(TASK OBJECTIVE):
Write out the following listing's lines from the one with "Lemma steady_handle_shuffle_timer : SteadyM" to the one with "match o with", exactly, with both included and no others.

(PROVIDED RECORDS):
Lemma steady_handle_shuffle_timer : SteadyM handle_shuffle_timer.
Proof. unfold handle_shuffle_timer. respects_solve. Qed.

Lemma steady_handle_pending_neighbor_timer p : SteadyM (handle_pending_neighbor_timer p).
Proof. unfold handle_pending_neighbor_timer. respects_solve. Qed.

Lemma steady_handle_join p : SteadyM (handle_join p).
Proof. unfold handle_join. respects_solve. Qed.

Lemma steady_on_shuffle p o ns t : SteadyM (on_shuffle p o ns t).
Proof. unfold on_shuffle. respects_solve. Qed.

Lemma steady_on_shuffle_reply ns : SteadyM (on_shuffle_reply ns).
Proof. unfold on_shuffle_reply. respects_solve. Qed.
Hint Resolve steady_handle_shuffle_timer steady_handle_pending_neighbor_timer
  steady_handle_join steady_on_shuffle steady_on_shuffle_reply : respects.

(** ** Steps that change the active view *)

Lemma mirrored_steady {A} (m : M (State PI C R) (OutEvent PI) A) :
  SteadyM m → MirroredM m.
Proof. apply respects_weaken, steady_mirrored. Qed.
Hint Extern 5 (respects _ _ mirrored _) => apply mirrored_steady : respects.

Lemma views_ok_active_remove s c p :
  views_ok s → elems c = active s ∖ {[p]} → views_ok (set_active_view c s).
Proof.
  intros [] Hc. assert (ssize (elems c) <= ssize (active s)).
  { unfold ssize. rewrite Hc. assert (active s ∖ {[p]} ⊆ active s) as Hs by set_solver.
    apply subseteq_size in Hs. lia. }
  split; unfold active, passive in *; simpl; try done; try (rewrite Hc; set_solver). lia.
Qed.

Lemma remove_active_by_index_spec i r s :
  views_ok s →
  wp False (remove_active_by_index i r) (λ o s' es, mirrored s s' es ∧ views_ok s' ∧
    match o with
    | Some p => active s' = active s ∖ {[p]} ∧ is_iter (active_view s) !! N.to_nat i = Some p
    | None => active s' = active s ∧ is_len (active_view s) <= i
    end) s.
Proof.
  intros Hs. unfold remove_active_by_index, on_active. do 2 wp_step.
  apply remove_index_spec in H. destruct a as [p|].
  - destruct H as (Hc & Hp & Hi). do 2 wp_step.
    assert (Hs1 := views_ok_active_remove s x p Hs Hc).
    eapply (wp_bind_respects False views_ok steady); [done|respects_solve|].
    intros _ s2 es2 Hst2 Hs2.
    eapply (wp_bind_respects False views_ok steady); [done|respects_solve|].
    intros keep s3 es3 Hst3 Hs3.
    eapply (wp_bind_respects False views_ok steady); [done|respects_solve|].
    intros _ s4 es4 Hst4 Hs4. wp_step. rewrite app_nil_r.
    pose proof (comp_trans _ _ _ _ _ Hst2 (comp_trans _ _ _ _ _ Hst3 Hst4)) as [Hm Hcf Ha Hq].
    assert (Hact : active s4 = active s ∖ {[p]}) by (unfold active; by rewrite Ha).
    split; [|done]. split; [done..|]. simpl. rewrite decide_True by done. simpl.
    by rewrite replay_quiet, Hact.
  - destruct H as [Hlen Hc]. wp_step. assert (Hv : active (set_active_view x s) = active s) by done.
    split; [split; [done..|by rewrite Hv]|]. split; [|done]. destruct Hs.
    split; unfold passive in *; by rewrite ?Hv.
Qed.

* * *

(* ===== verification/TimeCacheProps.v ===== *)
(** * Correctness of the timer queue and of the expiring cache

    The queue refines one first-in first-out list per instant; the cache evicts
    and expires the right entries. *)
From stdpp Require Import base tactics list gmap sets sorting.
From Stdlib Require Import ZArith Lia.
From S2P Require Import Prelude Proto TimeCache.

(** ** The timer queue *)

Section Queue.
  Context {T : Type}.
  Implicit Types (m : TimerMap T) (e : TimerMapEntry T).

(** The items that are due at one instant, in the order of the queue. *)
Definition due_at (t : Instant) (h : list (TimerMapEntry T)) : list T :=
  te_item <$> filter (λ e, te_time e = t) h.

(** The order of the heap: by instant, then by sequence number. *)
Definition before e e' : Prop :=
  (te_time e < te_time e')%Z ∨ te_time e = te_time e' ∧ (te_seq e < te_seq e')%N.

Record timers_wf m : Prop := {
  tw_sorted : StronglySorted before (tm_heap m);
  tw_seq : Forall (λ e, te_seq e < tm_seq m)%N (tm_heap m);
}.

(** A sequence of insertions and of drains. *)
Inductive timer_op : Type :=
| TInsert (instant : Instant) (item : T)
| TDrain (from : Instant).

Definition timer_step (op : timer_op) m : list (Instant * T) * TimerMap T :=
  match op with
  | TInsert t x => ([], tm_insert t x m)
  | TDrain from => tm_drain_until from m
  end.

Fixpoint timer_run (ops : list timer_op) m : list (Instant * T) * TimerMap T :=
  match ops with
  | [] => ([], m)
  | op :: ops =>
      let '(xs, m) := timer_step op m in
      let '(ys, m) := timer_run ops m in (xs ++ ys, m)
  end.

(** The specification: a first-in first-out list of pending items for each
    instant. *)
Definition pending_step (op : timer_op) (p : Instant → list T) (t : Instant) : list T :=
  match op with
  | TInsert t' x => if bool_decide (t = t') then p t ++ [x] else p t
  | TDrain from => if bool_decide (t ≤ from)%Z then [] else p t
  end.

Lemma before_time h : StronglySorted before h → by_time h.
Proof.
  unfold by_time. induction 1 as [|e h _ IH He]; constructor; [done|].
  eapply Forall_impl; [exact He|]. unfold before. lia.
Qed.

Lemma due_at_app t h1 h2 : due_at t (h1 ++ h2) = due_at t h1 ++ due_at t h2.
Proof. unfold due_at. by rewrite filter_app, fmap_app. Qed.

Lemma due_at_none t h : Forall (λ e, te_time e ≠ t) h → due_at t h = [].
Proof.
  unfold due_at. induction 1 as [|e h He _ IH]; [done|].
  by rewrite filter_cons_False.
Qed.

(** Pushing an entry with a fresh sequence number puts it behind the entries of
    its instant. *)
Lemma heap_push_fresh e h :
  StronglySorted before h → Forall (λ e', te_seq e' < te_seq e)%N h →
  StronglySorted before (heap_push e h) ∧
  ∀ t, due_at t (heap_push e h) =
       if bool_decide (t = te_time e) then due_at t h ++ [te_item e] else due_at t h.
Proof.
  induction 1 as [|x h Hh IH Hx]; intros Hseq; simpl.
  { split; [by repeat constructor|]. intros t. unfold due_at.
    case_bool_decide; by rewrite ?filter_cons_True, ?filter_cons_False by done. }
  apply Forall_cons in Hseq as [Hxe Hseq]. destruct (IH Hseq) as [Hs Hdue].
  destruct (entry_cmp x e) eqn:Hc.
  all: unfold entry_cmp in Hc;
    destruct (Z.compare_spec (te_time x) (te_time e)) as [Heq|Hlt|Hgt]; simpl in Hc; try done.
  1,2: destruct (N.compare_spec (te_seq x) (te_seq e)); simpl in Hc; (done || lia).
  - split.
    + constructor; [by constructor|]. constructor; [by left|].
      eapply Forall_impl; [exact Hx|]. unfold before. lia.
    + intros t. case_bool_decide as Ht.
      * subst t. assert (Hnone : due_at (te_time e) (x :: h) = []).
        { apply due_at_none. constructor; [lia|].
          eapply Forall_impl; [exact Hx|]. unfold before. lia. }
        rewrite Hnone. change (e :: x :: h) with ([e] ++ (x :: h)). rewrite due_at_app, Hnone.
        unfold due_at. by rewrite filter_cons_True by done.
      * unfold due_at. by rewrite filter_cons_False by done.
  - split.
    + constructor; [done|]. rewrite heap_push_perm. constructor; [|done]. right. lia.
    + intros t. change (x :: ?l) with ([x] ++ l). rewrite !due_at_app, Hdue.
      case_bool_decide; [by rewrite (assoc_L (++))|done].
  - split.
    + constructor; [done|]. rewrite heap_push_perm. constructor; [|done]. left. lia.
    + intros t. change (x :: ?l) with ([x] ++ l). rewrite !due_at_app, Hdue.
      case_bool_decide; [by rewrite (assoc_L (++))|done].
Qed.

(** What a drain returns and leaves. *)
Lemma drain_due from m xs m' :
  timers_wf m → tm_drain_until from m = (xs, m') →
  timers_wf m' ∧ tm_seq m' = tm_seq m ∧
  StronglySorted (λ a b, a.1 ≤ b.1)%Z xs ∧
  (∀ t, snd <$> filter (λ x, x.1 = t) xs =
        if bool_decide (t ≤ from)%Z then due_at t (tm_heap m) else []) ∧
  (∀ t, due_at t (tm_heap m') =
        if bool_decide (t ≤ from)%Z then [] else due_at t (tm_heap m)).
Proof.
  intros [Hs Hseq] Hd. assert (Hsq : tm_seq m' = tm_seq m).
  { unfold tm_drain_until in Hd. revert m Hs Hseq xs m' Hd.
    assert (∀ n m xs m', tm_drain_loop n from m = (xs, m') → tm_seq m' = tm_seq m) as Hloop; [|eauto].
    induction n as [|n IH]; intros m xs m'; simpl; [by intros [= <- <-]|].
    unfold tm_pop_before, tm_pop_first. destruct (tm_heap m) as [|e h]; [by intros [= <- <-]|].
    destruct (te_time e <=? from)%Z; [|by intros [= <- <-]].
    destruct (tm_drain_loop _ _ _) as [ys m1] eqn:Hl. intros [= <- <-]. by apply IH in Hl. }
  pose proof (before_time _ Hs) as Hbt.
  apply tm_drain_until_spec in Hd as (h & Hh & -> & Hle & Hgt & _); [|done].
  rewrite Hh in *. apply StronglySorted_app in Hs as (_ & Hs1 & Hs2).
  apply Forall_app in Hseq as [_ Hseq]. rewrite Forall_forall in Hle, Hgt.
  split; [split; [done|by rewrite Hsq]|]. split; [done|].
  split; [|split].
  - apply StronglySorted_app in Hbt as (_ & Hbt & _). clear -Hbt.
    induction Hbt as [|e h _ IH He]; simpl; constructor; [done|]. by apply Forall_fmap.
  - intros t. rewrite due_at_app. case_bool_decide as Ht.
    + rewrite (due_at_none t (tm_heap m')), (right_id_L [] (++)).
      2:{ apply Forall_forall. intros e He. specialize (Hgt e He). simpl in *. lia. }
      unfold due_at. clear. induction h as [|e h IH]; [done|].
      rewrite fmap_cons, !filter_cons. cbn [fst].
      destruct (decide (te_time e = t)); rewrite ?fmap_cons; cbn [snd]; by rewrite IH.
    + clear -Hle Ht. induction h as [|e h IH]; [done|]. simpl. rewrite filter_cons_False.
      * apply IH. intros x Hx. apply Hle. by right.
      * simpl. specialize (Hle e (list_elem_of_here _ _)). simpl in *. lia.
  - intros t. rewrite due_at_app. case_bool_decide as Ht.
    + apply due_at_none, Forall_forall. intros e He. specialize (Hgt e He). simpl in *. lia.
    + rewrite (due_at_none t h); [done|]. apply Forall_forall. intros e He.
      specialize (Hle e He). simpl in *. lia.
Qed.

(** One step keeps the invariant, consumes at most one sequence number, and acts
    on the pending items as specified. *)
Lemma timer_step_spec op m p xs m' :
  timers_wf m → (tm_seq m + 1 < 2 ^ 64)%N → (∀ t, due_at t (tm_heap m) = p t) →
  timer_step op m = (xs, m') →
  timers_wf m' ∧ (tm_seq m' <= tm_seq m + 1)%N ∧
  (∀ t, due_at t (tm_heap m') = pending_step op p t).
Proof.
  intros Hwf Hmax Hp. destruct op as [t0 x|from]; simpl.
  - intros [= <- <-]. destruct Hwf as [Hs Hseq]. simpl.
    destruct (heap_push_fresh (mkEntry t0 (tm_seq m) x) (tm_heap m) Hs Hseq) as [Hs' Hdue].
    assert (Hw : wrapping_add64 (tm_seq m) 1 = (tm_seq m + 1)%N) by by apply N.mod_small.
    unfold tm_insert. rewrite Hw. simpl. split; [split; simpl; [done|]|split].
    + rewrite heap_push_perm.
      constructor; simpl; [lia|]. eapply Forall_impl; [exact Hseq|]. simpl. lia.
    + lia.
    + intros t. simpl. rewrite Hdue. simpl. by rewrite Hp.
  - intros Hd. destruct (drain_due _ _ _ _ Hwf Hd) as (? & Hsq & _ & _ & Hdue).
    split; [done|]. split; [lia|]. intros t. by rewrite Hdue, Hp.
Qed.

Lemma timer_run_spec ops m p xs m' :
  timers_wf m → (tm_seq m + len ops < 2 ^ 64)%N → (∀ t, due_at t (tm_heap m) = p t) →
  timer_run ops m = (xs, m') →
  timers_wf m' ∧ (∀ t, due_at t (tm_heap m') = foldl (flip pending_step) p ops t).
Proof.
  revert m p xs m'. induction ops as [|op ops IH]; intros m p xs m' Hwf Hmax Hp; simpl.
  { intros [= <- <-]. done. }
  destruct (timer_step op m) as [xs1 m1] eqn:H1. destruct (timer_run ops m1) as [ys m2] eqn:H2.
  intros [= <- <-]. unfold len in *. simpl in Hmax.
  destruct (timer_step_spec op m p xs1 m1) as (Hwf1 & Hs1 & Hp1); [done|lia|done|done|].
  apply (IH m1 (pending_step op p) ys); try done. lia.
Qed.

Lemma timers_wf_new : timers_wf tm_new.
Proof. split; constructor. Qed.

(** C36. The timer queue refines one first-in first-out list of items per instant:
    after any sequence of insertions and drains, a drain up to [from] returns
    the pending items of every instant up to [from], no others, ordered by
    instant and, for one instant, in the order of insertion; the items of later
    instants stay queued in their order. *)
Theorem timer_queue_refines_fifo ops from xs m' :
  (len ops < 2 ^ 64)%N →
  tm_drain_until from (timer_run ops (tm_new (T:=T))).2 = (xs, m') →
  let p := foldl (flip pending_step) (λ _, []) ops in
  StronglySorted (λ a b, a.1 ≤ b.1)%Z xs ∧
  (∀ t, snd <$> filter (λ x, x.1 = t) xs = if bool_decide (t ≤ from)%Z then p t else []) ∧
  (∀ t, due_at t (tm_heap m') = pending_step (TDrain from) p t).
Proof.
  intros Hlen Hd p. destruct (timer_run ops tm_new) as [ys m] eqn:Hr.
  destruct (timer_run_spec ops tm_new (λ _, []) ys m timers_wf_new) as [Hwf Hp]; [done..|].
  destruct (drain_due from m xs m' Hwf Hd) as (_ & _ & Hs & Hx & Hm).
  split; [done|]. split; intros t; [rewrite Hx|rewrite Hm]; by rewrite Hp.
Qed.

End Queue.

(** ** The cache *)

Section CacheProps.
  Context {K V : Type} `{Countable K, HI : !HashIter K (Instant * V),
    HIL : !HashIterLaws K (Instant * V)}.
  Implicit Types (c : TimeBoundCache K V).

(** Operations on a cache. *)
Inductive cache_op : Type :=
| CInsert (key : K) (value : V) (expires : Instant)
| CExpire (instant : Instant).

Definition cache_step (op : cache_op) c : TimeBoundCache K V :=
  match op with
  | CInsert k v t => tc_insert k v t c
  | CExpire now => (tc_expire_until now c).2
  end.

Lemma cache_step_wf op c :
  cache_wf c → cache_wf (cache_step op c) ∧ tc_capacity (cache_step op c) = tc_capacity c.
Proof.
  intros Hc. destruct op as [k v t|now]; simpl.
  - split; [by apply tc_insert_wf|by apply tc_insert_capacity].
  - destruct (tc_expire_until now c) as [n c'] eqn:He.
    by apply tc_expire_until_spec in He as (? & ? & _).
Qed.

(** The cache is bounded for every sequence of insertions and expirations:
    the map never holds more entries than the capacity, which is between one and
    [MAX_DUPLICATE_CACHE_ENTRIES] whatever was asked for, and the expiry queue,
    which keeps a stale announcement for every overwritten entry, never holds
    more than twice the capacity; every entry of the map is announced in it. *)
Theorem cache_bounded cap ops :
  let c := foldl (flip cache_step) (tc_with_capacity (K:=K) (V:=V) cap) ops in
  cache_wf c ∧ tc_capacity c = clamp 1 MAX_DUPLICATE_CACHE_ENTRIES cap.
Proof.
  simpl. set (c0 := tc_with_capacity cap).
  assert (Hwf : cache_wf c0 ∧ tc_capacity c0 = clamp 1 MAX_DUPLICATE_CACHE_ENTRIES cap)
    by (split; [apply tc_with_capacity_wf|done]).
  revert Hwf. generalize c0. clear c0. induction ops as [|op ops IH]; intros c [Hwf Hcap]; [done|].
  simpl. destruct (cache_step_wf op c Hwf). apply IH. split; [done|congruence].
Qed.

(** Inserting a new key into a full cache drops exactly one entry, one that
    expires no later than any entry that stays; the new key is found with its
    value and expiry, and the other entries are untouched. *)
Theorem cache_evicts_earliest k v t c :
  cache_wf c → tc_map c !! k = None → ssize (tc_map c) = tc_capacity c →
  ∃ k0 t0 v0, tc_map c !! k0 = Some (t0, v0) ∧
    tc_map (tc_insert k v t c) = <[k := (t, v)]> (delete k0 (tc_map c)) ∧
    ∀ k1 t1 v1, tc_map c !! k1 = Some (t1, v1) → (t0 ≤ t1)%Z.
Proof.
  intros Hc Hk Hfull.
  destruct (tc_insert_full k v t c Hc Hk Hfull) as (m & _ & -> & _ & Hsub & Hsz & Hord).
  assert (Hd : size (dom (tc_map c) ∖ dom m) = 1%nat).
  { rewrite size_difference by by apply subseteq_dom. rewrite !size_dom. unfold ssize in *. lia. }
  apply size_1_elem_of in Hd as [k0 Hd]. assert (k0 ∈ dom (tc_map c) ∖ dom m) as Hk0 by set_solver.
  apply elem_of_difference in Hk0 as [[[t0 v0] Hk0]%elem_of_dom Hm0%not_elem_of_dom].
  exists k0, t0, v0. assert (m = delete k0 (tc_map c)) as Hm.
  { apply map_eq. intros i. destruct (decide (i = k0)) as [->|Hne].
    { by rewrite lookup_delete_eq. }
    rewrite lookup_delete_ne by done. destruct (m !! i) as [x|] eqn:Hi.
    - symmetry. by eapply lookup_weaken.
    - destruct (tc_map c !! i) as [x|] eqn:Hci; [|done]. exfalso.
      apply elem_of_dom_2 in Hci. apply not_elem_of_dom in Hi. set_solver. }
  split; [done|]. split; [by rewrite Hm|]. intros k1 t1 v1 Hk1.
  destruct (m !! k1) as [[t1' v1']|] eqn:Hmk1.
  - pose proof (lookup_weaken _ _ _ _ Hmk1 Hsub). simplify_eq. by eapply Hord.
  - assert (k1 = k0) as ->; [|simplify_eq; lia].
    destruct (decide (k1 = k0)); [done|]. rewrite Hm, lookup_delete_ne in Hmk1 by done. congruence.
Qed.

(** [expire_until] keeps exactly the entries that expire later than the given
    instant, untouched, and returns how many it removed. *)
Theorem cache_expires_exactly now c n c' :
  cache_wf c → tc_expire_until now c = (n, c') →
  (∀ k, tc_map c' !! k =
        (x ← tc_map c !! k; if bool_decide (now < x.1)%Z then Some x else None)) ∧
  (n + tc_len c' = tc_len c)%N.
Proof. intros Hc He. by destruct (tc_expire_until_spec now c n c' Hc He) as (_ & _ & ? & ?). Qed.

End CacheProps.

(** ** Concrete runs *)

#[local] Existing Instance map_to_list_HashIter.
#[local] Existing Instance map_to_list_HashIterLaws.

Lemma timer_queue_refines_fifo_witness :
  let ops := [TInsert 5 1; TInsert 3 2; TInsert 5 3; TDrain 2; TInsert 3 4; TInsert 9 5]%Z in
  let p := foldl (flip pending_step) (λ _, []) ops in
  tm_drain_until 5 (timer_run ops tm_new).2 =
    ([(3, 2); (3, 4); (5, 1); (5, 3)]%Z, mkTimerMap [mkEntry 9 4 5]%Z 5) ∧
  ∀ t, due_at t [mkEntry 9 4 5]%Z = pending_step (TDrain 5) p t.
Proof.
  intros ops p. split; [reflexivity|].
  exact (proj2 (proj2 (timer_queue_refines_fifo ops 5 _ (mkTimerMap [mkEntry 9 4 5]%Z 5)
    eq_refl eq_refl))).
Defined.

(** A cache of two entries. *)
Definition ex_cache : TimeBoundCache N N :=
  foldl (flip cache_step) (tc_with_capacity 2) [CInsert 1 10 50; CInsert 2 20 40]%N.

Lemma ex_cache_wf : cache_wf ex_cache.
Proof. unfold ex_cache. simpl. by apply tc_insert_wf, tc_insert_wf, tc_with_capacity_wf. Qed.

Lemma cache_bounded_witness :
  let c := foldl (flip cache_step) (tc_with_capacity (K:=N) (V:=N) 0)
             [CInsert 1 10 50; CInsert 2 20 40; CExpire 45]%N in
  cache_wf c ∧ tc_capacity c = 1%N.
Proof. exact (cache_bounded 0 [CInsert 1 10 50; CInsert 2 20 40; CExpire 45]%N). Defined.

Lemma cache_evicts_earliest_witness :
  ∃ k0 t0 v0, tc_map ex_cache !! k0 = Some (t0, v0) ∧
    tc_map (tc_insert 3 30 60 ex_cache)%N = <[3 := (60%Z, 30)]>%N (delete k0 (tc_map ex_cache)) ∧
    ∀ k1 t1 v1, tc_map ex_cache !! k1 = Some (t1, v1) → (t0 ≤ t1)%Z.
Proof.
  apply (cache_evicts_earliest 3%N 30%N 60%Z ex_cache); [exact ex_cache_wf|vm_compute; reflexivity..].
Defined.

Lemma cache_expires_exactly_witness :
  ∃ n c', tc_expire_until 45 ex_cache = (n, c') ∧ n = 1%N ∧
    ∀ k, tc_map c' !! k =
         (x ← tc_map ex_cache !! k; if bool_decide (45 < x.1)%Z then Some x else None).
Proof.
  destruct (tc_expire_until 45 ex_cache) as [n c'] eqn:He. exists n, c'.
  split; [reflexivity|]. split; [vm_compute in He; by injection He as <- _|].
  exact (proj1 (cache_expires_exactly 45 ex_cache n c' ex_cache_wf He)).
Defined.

(RESPONSE AREA):
Lemma steady_handle_shuffle_timer : SteadyM handle_shuffle_timer.
Proof. unfold handle_shuffle_timer. respects_solve. Qed.

Lemma steady_handle_pending_neighbor_timer p : SteadyM (handle_pending_neighbor_timer p).
Proof. unfold handle_pending_neighbor_timer. respects_solve. Qed.

Lemma steady_handle_join p : SteadyM (handle_join p).
Proof. unfold handle_join. respects_solve. Qed.

Lemma steady_on_shuffle p o ns t : SteadyM (on_shuffle p o ns t).
Proof. unfold on_shuffle. respects_solve. Qed.

Lemma steady_on_shuffle_reply ns : SteadyM (on_shuffle_reply ns).
Proof. unfold on_shuffle_reply. respects_solve. Qed.
Hint Resolve steady_handle_shuffle_timer steady_handle_pending_neighbor_timer
  steady_handle_join steady_on_shuffle steady_on_shuffle_reply : respects.

(** ** Steps that change the active view *)

Lemma mirrored_steady {A} (m : M (State PI C R) (OutEvent PI) A) :
  SteadyM m → MirroredM m.
Proof. apply respects_weaken, steady_mirrored. Qed.
Hint Extern 5 (respects _ _ mirrored _) => apply mirrored_steady : respects.

Lemma views_ok_active_remove s c p :
  views_ok s → elems c = active s ∖ {[p]} → views_ok (set_active_view c s).
Proof.
  intros [] Hc. assert (ssize (elems c) <= ssize (active s)).
  { unfold ssize. rewrite Hc. assert (active s ∖ {[p]} ⊆ active s) as Hs by set_solver.
    apply subseteq_size in Hs. lia. }
  split; unfold active, passive in *; simpl; try done; try (rewrite Hc; set_solver). lia.
Qed.

Lemma remove_active_by_index_spec i r s :
  views_ok s →
  wp False (remove_active_by_index i r) (λ o s' es, mirrored s s' es ∧ views_ok s' ∧
    match o with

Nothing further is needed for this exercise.